Thursday, April 26, 2007

I Can See for Miles and Miles

And what I see is ...
Fisherman's rib. Am I bored? No way. Totally in love. So soothing; so beautiful; so comforting. And my anticipation of wearing this warm, yet gossamer wrap is that it will be even more comforting than the knitting of it. My only frustration: it's become a little bit too unweildy to be a good travel knit. Especially because it's the perfect travel knit in every other way!

The other knit I'm seeing these days is this:

(Trust me it doesn't look as blurry to me as it does to you.) The beginnings of a plain knit sock from Knitting Vintage Socks in a deeply gorgeous turquoise blue. In fact, the blue is coming off on my fingers and needles. I'd heard about that phenom before, but never seen it up close and personal. This is just the teeniest bit boring. I wanted to do a slightly fancier, funkier design, but that oceanic blue is for M. Y. and M. Y. loves the plain, plain sock. Sigh. Don't know if he knows what a gesture of love it is to stick to the pure stockinette!

Saturday, March 31, 2007

Party Every Day

As Cardinal Woolsey -- the one-time New York City band, not to be confused with Cardinal Wolsey the ... well, the cardinal -- used to sing, "the fu-u-u-u-n never stops!"

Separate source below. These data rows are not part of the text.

(** What every registered room record satisfies: it carries the identifier
    it is registered under, five rounds at most, a counter that is not
    negative, a category that is not empty, and a roster whose keys are
    distinct and whose records carry their key and a nickname that is not
    empty. *)
Definition record_ok (roomId : jsstring) (room : Room.t) : Prop :=
  Room.id room = roomId
  /\ Room.maxRounds room = 5
  /\ 0 <= Room.round room
  /\ Room.category room <> []
  /\ NoDup (Obj.keys (Room.players room))
  /\ forall sid p, Obj.get sid (Room.players room) = Some p -> player_ok sid p.

Definition records_ok (s : State) : Prop := map_Forall record_ok (rooms s).

(** ** Pending timers *)

(** The delay each kind of callback is scheduled with. *)
Definition delayOf (cb : Callback) : Z :=
  match cb with
  | HintCallback _ => ROUND_DURATION_MS / 2
  | TimeoutCallback _ => ROUND_DURATION_MS
  | CooldownCallback _ => COOLDOWN_MS
  end.

(** A pending timer was handed out by [setTimeout], with the delay of its
    kind. *)
Definition timer_ok (s : State) (t : Timer) : Prop :=
  (handle t < nextHandle s)%nat /\ delayMs t = delayOf (callback t).

(** The handles a room stores were handed out, and name no pending timer
    but the room's own round timer and hint timer. *)
Definition room_timers_ok (s : State) (roomId : jsstring) (room : Room.t) : Prop :=
  (forall h, Room.timerId room = Some h ->
     (h < nextHandle s)%nat
     /\ forall t, t ∈ timers s -> handle t = h ->
          callback t = TimeoutCallback roomId)
  /\ (forall h, Room.hintTimerId room = Some h ->
        (h < nextHandle s)%nat
        /\ forall t, t ∈ timers s -> handle t = h ->
             callback t = HintCallback roomId).

Definition timers_ok (s : State) : Prop :=
  (forall t, t ∈ timers s -> timer_ok s t)
  /\ map_Forall (room_timers_ok s) (rooms s).

(** The event is the firing of the timer [h]. *)
Definition fires (e : Event) (h : TimerHandle) : Prop :=
  exists k, e = EvTimer h k.

(** ** More example states *)

(** Alice and Bob in r1, no game started yet. *)
Definition lobbyRoom : Room.t :=
  Room.mk roomR1 demoPlayers None None 0 5 (lit "food") false None None.

Definition lobbyState : State :=
  runEvents asciiLower
    [ EvJoinRoom clientA roomR1 (lit "Alice") [];
      EvJoinRoom clientB roomR1 (lit " Bob ") [] ]
    initialState.

(** r1 after Bob's right guess in round 1. *)
Definition guessedRoom : Room.t :=
  Room.set_roundActive false
    (Room.set_players (Obj.alter (Player.add_score 10) clientB) demoRoom).

(** ** Roster changes *)

(** The events that change a roster: a join and a disconnect. *)
Definition changes_roster (e : Event) : Prop :=
  match e with
  | EvJoinRoom _ _ _ _ | EvDisconnect _ => True
  | _ => False
  end.

(** * Properties *)

(** ** Hint generation *)

Lemma leadingConsonantIndex_lt c :
  inSyllableBlock c = true -> (leadingConsonantIndex c < length CHO)%nat.
Proof.
  unfold inSyllableBlock, leadingConsonantIndex. intros Hc.
  apply andb_true_iff in Hc as [Hlo Hhi].
  apply Z.leb_le in Hlo. apply Z.leb_le in Hhi.
  assert (0 <= (c - 0xAC00) / 588 < 19).
  { split; [apply Z.div_pos; lia|apply Z.div_lt_upper_bound; lia]. }
  change (length CHO) with 19%nat. lia.
Qed.

Lemma chosungOf_unit c : chosungOf [c] = hintOfUnit c.
Proof.
  unfold chosungOf, hintOfUnit, charCodeAt0. simpl hd.
  destruct (inSyllableBlock c) eqn:Hblock.
  - pose proof (leadingConsonantIndex_lt c Hblock) as Hlt.
    unfold inSyllableBlock in Hblock.
    apply andb_true_iff in Hblock as [Hlo Hhi].
    apply Z.leb_le in Hlo. apply Z.leb_le in Hhi.
    replace (c <? 0xAC00) with false by (symmetry; apply Z.ltb_ge; lia).
    replace (c >? 0xD7A3) with false by (rewrite Z.gtb_ltb; symmetry; apply Z.ltb_ge; lia).
    simpl orb. cbv iota.
    change (21 * 28) with 588.
    fold (leadingConsonantIndex c).
    destruct (CHO !! leadingConsonantIndex c) as [sym|] eqn:Hsym.
    + symmetry. apply nth_lookup_Some with (d := []) in Hsym. exact Hsym.
    + apply lookup_ge_None in Hsym. lia.
  - unfold inSyllableBlock in Hblock.
    apply andb_false_iff in Hblock as [Hlo|Hhi].
    + apply Z.leb_gt in Hlo.
      replace (c <? 0xAC00) with true by (symmetry; apply Z.ltb_lt; lia).
      reflexivity.
    + apply Z.leb_gt in Hhi.
      replace (c >? 0xD7A3) with true by (rewrite Z.gtb_ltb; symmetry; apply Z.ltb_lt; lia).
      rewrite orb_true_r. reflexivity.
Qed.

Lemma surrogate_not_syllable c :
  isHighSurrogate c = true \/ isLowSurrogate c = true ->
  inSyllableBlock c = false.
Proof.
  unfold isHighSurrogate, isLowSurrogate, inSyllableBlock.
  intros [H|H]; apply andb_true_iff in H as [Hlo Hhi];
    apply Z.leb_le in Hlo; apply Z.leb_le in Hhi;
    apply andb_false_iff; right; apply Z.leb_gt; lia.
Qed.

Lemma chosungOf_pair c d :
  isHighSurrogate c = true -> isLowSurrogate d = true ->
  chosungOf [c; d] = hintOfUnit c ++ hintOfUnit d.
Proof.
  intros Hc Hd. unfold hintOfUnit.
  rewrite !surrogate_not_syllable by auto.
  unfold chosungOf, charCodeAt0. simpl hd.
  unfold isHighSurrogate in Hc. apply andb_true_iff in Hc as [Hlo Hhi].
  apply Z.leb_le in Hlo.
  replace (c >? 0xD7A3) with true by (rewrite Z.gtb_ltb; symmetry; apply Z.ltb_lt; lia).
  rewrite orb_true_r. reflexivity.
Qed.

Lemma Array_from_cons2 c d rest :
  Array_from (c :: d :: rest) =
  if isHighSurrogate c && isLowSurrogate d
  then [c; d] :: Array_from rest
  else [c] :: Array_from (d :: rest).
Proof. reflexivity. Qed.

(** [Array_from] recurses one or two code units at a time; the induction
    is on a bound of the length. *)
Lemma makeChosungHint_units n : forall word,
  (length word <= n)%nat -> makeChosungHint word = hintSpec word.
Proof.
  unfold makeChosungHint, hintSpec, Js.join.
  induction n as [|n IH]; intros word Hlen.
  - destruct word; [reflexivity|simpl in Hlen; lia].
  - destruct word as [|c [|d rest]]; [reflexivity| |].
    + simpl. rewrite chosungOf_unit. reflexivity.
    + rewrite Array_from_cons2.
      destruct (isHighSurrogate c && isLowSurrogate d) eqn:Hpair.
      * apply andb_true_iff in Hpair as [Hc Hd].
        rewrite !map_cons, !concat_cons.
        rewrite chosungOf_pair by assumption.
        rewrite IH by (cbn [length] in *; lia).
        rewrite <- app_assoc. reflexivity.
      * rewrite (map_cons hintOfUnit c), map_cons, !concat_cons.
        rewrite chosungOf_unit.
        rewrite IH by (cbn [length] in *; lia). reflexivity.
Qed.

(** C5. The hint is a function of the word alone: unit by unit, a code unit
    of the Hangul syllable block U+AC00..U+D7A3 is replaced by the entry of
    the table [CHO] at index floor((code - 0xAC00) / 588), which the table
    always has, any other code unit is kept, and the pieces are joined in
    the order of the word. *)
Theorem makeChosungHint_is_hintSpec :
  (forall word, makeChosungHint word = hintSpec word)
  /\ (forall c, inSyllableBlock c = true ->
        CHO !! leadingConsonantIndex c = Some (hintOfUnit c))
  /\ (forall c, inSyllableBlock c = false -> hintOfUnit c = [c]).
Proof.
  split; [|split].
  - intros word. apply (makeChosungHint_units (length word)). lia.
  - intros c Hc. unfold hintOfUnit. rewrite Hc.
    pose proof (leadingConsonantIndex_lt c Hc) as Hlt.
    apply lookup_lt_is_Some in Hlt as [sym Hsym].
    rewrite Hsym. f_equal. symmetry.
    apply nth_lookup_Some with (d := []) in Hsym. exact Hsym.
  - intros c Hc. unfold hintOfUnit. rewrite Hc. reflexivity.
Qed.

Yeah, they were being sarcastic too. It's been a rough week here chez knitting out loud. It was hard technically/logistically, from working a full day to rehearsing a full night to working the next day, running to an audition, back to the job, to a meeting where I somewhat unexpectedly picked up some writing work to the scramble to find out what freelance pr/commercial/web type writers actually charge to the reading I'd rehearsed the night before back to an early start temping the next day to another commercial audition back to the temp job thence to a meeting with a manager which included -- what else? -- an audition. And that was just Tuesday-Wednesday-Thursday. Beyond that, and perhaps even more so, it was hard -- really, really hard -- emotionally/psychologically/spiritually. I was given my first challenge in this new year of being a year older and, while I won't say I failed miserably, I didn't exactly breeze through with flying colours. That reading? It was peopled by painfully hip, young, gorgeous kids -- mostly girls -- with perfect skin, real agents, and resumes longer and fuller than mine. Apparently they spend their days doing "not much" in their DUMBO lofts then show up for things like this reading where they get to just be actors. Jealous? Me? You bet. And, worse than that, flung immediately back into the horrors of high school. They were all the popular kids who wanted nothing to do with me. At some point I had the vivid realization that, while I was in a room full of people I was supposed to understand, it was as if they were all speaking Swahili. Everyone was chattering away, except me. I was alone and silent. And I disappeared. Yes, I am supposed to be beyond all that but apparently I haven't really mastered those lessons yet. Needless to say, I skipped the after party.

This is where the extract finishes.